Ireland Country name:

conventional long form: none

conventional short form: Ireland

local long form: none

local short form: Eire

etymology: the modern Irish name “Eire” evolved from the Gaelic “Eriu,” the name of the matron goddess of Ireland (goddess of the land); the names “Ireland” in English and “Eire” in Irish are direct translations of each other

Ireland Government type:

parliamentary republic

Ireland Capital:

name: Dublin

geographic coordinates: 53 19 N, 6 14 W

time difference: UTC 0 (5 hours ahead of Washington, DC, during Standard Time)

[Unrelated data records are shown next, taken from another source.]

(** C8: every numeric percentage-typed parameter must lie in the closed
    interval [0, 100], in any document and for any registry.  The range
    errors of a document are, in order and number, one for each
    percentage-typed parameter of a declared command (at any depth) whose
    value is a number outside the interval; so a range error is reported
    for a node and a key exactly when the document has such a command node
    with that id, whose value for the key is not between 0 and 100, the two
    included.  With [set_speed] declared with a required percentage
    parameter, a document of distinct ids containing [set_speed] with
    percentage [x] has for that node exactly one error, the range error,
    when [x] is outside the interval and none when it is inside; and
    [set_speed] with percentage 150 alone gives exactly one error, a range
    error tagged with the node, while 0 and 100 validate with no error and
    no warning. *)
Theorem percentage_range_is_inclusive :
  (forall doc,
      List.filter (fun e => Validator.isRangeError e.2)
        (Validator.errors (Validator.validate registry doc))
      = flat_map (Validator.percentageErrors registry)
          (flat_map allNodes (sequence doc)))
  /\ (forall doc id key,
         (id, Validator.OutOfRange key)
           ∈ Validator.errors (Validator.validate registry doc)
         <-> exists name parameters spec pspec x,
               Command id name parameters
                 ∈ flat_map allNodes (sequence doc)
               /\ registry !! name = Some spec
               /\ (key, pspec) ∈ spec
               /\ Validator.param_type pspec = Validator.ty_percentage
               /\ Validator.parametersOf parameters !! key
                  = Some (PValue (VNum x))
               /\ ~ (PrimFloat.leb 0%float x = true
                     /\ PrimFloat.leb x 100%float = true))
  /\ (registry !! "set_speed"
      = Some [("percentage",
               Validator.mkParamSpec Validator.ty_percentage true)] ->
      (forall doc id x,
          NoDup (map node_id (flat_map allNodes (sequence doc))) ->
          Command id "set_speed"
            (Some {[ "percentage" := PValue (VNum x) ]})
            ∈ flat_map allNodes (sequence doc) ->
          List.filter (fun e => String.eqb e.1 id)
            (Validator.errors (Validator.validate registry doc))
          = if PrimFloat.leb 0%float x && PrimFloat.leb x 100%float
            then [] else [(id, Validator.OutOfRange "percentage")])
      /\ (forall id,
             Validator.errors
               (Validator.validate registry
                  (Validator.setSpeedDocument id 150%float))
             = [(id, Validator.OutOfRange "percentage")]
             /\ Validator.validate registry
                  (Validator.setSpeedDocument id 0%float)
                = Validator.mkValidationResult true [] []
             /\ Validator.validate registry
                  (Validator.setSpeedDocument id 100%float)
                = Validator.mkValidationResult true [] [])).
Proof.
  assert (forall doc,
             List.filter (fun e => Validator.isRangeError e.2)
               (Validator.errors (Validator.validate registry doc))
             = flat_map (Validator.percentageErrors registry)
                 (flat_map allNodes (sequence doc))) as Hrange.
  { intros doc. unfold Validator.validate. cbn [Validator.errors].
    rewrite List.filter_app, duplicateIds_no_range, filter_flat_map.
    apply flat_map_ext. intros n. apply commandErrors_range. }
  split; [exact Hrange|]. split.
  - intros doc id key.
    transitivity
      (In (id, Validator.OutOfRange key)
         (List.filter (fun e => Validator.isRangeError e.2)
            (Validator.errors (Validator.validate registry doc)))).
    { rewrite filter_In, <- list_elem_of_In. simpl. tauto. }
    rewrite Hrange, in_flat_map. split.
    + intros (n & Hn & He).
      destruct n as [id' name parameters| | | | | |]; try done.
      simpl in He. destruct (registry !! name) as [spec|] eqn:Hspec;
        [|done].
      apply in_flat_map in He as ([key' pspec] & Hentry & He).
      simpl in He.
      destruct (Validator.param_type pspec) eqn:Htype; try done.
      destruct (Validator.parametersOf parameters !! key')
        as [[[| |x|]| |]|] eqn:Hvalue; try done.
      destruct (Validator.inPercentageRange _) eqn:Hin; [done|].
      destruct He as [[= -> ->]|[]].
      exists name, parameters, spec, pspec, x.
      split; [by apply list_elem_of_In|].
      split; [done|]. split; [by apply list_elem_of_In|].
      repeat split; [done..|].
      intros [H0 H100]. unfold Validator.inPercentageRange in Hin.
      by rewrite H0, H100 in Hin.
    + intros (name & parameters & spec & pspec & x
              & Hn & Hspec & Hentry & Htype & Hvalue & Hout).
      exists (Command id name parameters).
      split; [by apply list_elem_of_In|].
      unfold Validator.percentageErrors, Validator.CommandSpec in *.
      rewrite Hspec.
      apply in_flat_map. exists (key, pspec).
      split; [by apply list_elem_of_In|].
      simpl. rewrite Htype, Hvalue.
      unfold Validator.inPercentageRange.
      destruct (PrimFloat.leb 0 x) eqn:H0, (PrimFloat.leb x 100) eqn:H100;
        simpl; try by left.
      by destruct Hout.
  - intros Hreg. split.
    + intros doc id x Hdistinct Hn.
      unfold Validator.validate. cbn [Validator.errors].
      rewrite duplicateIds_distinct; [|done|by intros ? _ []].
      rewrite app_nil_l.
      apply list_elem_of_In in Hn.
      pose proof (errors_of_node _ _ Hdistinct Hn) as Hnode.
      cbn [node_id] in Hnode. rewrite Hnode.
      cbn [Validator.commandErrors]. rewrite Hreg. simpl.
      rewrite lookup_singleton_eq. simpl.
      unfold Validator.inPercentageRange.
      by destruct (PrimFloat.leb 0 x && PrimFloat.leb x 100).
    + assert (forall id x,
                 Validator.validate registry
                   (Validator.setSpeedDocument id x)
                 = Validator.mkValidationResult
                     (PrimFloat.leb 0%float x && PrimFloat.leb x 100%float)
                     (if PrimFloat.leb 0%float x
                         && PrimFloat.leb x 100%float
                      then []
                      else [(id, Validator.OutOfRange "percentage")])
                     []) as Hval.
      { intros id x.
        unfold Validator.validate, Validator.setSpeedDocument.
        cbn [sequence version flat_map allNodes app Validator.duplicateIds
               existsb Validator.commandErrors Validator.commandWarnings
               Validator.storeAsReuse Validator.storeAs node_id
               Validator.parametersOf String.eqb Ascii.eqb Bool.eqb].
        rewrite Hreg.
        cbn [flat_map Validator.checkParameter app].
        rewrite lookup_singleton_eq, lookup_singleton_ne by done.
        rewrite map_to_list_singleton.
        cbn. unfold Validator.inPercentageRange.
        by destruct (PrimFloat.leb 0 x && PrimFloat.leb x 100). }
      intros id. by rewrite !Hval.
Qed.
(** * Elix career advisor: the backend of src/app.py, embedded and verified

    The development follows the source file top to bottom:

    - [PyStr]: the Python string operations the program uses ([lower],
      [strip], [in], [split], [join], [replace]), on byte strings;
    - [Number]: the arithmetic the scoring functions need, as an interface
      with three instances.  [binary64] and [binary64_compensated] are the
      IEEE 754 doubles CPython computes with (Rocq's primitive floats),
      with the built-in [sum] as it accumulates up to CPython 3.11 (left
      to right) and from 3.12 on (with Neumaier's compensation).  [exact]
      reads the same code over the rationals: statements about all inputs
      that need arithmetic reasoning are proved there, statements about
      particular inputs are evaluated in binary64;
    - the dataset rows as [load_dataset] produces them, [safe_split],
      [find_profile], [performance_level], [compute_skill_fit],
      [build_career_weights];
    - the routes [login], [ask], [download_plan] and [root] as functions
      that pass the session store of the module ([SESSIONS]) explicitly;
    - the vocabulary of the specification, and the theorems.

    Modelling conventions.  A Python [str] is a [string] of bytes (UTF-8):
    [lower] acts on the ASCII letters and [strip] on the ASCII white space,
    which is what Python does on ASCII text.  The dataset [DATA] is an
    argument of the functions that read it.  A request body is either not
    JSON at all ([None]) or a JSON object whose fields of interest are
    absent or strings, as the routes document them.  [uuid.uuid4()] is the
    identifier handed to the route as its argument [fresh].  The two
    built-ins that turn floats into text and text into floats ([repr] and
    [float]) are arguments of the model, see [builtins]. *)

From Stdlib Require Import ZArith QArith Floats String Ascii List Bool Lia Lqa.
From stdpp Require Import gmap strings list pretty.
(** The lookups and writes the gate performs, in the order performed. *)
Inductive Event : Type :=
| CacheGet (cacheKey : string)
| DbSelect (keyHash : string)
| CacheSet (cacheKey : string) (ttlSeconds : Z)
| DbTouchLastUsed (apiKeyId : string).

(** The store behind the gate: the Redis cache of [apikey:<hash>] entries
    (each with the instant its TTL removes it), the rows of [api_keys] joined
    with [users] that are active, by key hash, and the log of accesses. *)
Record World : Type :=
  { redis_client : bool;
    cache : gmap string (ApiKeyData * Z);
    pool : bool;
    active_keys : string -> list ApiKeyData;
    log : list Event }.

Definition record (e : Event) : M World unit :=
  fun w => (Ok tt,
            {| redis_client := redis_client w; cache := cache w; pool := pool w;
               active_keys := active_keys w; log := log w ++ [e] |}).

(** [redis.getJson (cacheKey)]. *)
Definition getJson (now : Z) (cacheKey : string) : M World (option ApiKeyData) :=
  (_ <- record (CacheGet cacheKey) ;;
   fun w =>
     if redis_client w then
       (Ok (match cache w !! cacheKey with
            | Some (d, deadline) => if now <? deadline then Some d else None
            | None => None
            end), w)
     else (Throw "Redis not connected", w))%eff.

(** [redis.setJson (cacheKey, value, ttl)]. *)
Definition setJson (now : Z) (cacheKey : string) (d : ApiKeyData) (ttl : Z)
  : M World unit :=
  (_ <- record (CacheSet cacheKey ttl) ;;
   fun w =>
     if redis_client w then
       (Ok tt,
        {| redis_client := redis_client w;
           cache := <[cacheKey := (d, now + ttl * 1000)]> (cache w);
           pool := pool w; active_keys := active_keys w; log := log w |})
     else (Throw "Redis not connected", w))%eff.

(** The [SELECT ... WHERE ak.key_hash = $1 AND ak.is_active AND u.is_active]. *)
Definition select_key (keyHash : string) : M World (list ApiKeyData) :=
  (_ <- record (DbSelect keyHash) ;;
   fun w =>
     if pool w then (Ok (active_keys w keyHash), w)
     else (Throw "Database not connected", w))%eff.

(** The [UPDATE api_keys SET last_used_at] that is not awaited: its failure is
    logged and nothing else. *)
Definition touch_last_used (apiKeyId : string) : M World unit :=
  record (DbTouchLastUsed apiKeyId).

Inductive Outcome : Type :=
| Reject (status : Z) (code : string)
| Accept (apiKey : ApiKeyData).

Section gate.

(** [crypto.createHash ('sha256').update (k).digest ('hex')]. *)
Variable sha256_hex : string -> string.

daylight saving time: +1hr, begins last Sunday in March; ends last Sunday in October

Ireland Administrative divisions:

28 counties and 3 cities*; Carlow, Cavan, Clare, Cork, Cork*, Donegal, Dublin*, Dun Laoghaire-Rathdown, Fingal, Galway, Galway*, Kerry, Kildare, Kilkenny, Laois, Leitrim, Limerick, Longford, Louth, Mayo, Meath, Monaghan, Offaly, Roscommon, Sligo, South Dublin, Tipperary, Waterford, Westmeath, Wexford, Wicklow

Ireland Independence:

6 December 1921 (from the UK by the Anglo-Irish Treaty, which ended British rule); 6 December 1922 (Irish Free State established); 18 April 1949 (Republic of Ireland Act enabled)

Ireland National holiday:

Saint Patrick’s Day, 17 March; note – marks the traditional death date of Saint Patrick, patron saint of Ireland, during the latter half of the fifth century A.D. (most commonly cited years are c. 461 and c. 493); although Saint Patrick’s feast day was celebrated in Ireland as early as the ninth century, it only became an official public holiday in Ireland in 1903

Ireland Constitution:

history: previous 1922; latest drafted 14 June 1937, adopted by plebiscite 1 July 1937, effective 29 December 1937

amendments: proposed as bills by Parliament; passage requires majority vote by both the Senate and House of Representatives, majority vote in a referendum, and presidential signature; amended many times, last in 2019 (2019)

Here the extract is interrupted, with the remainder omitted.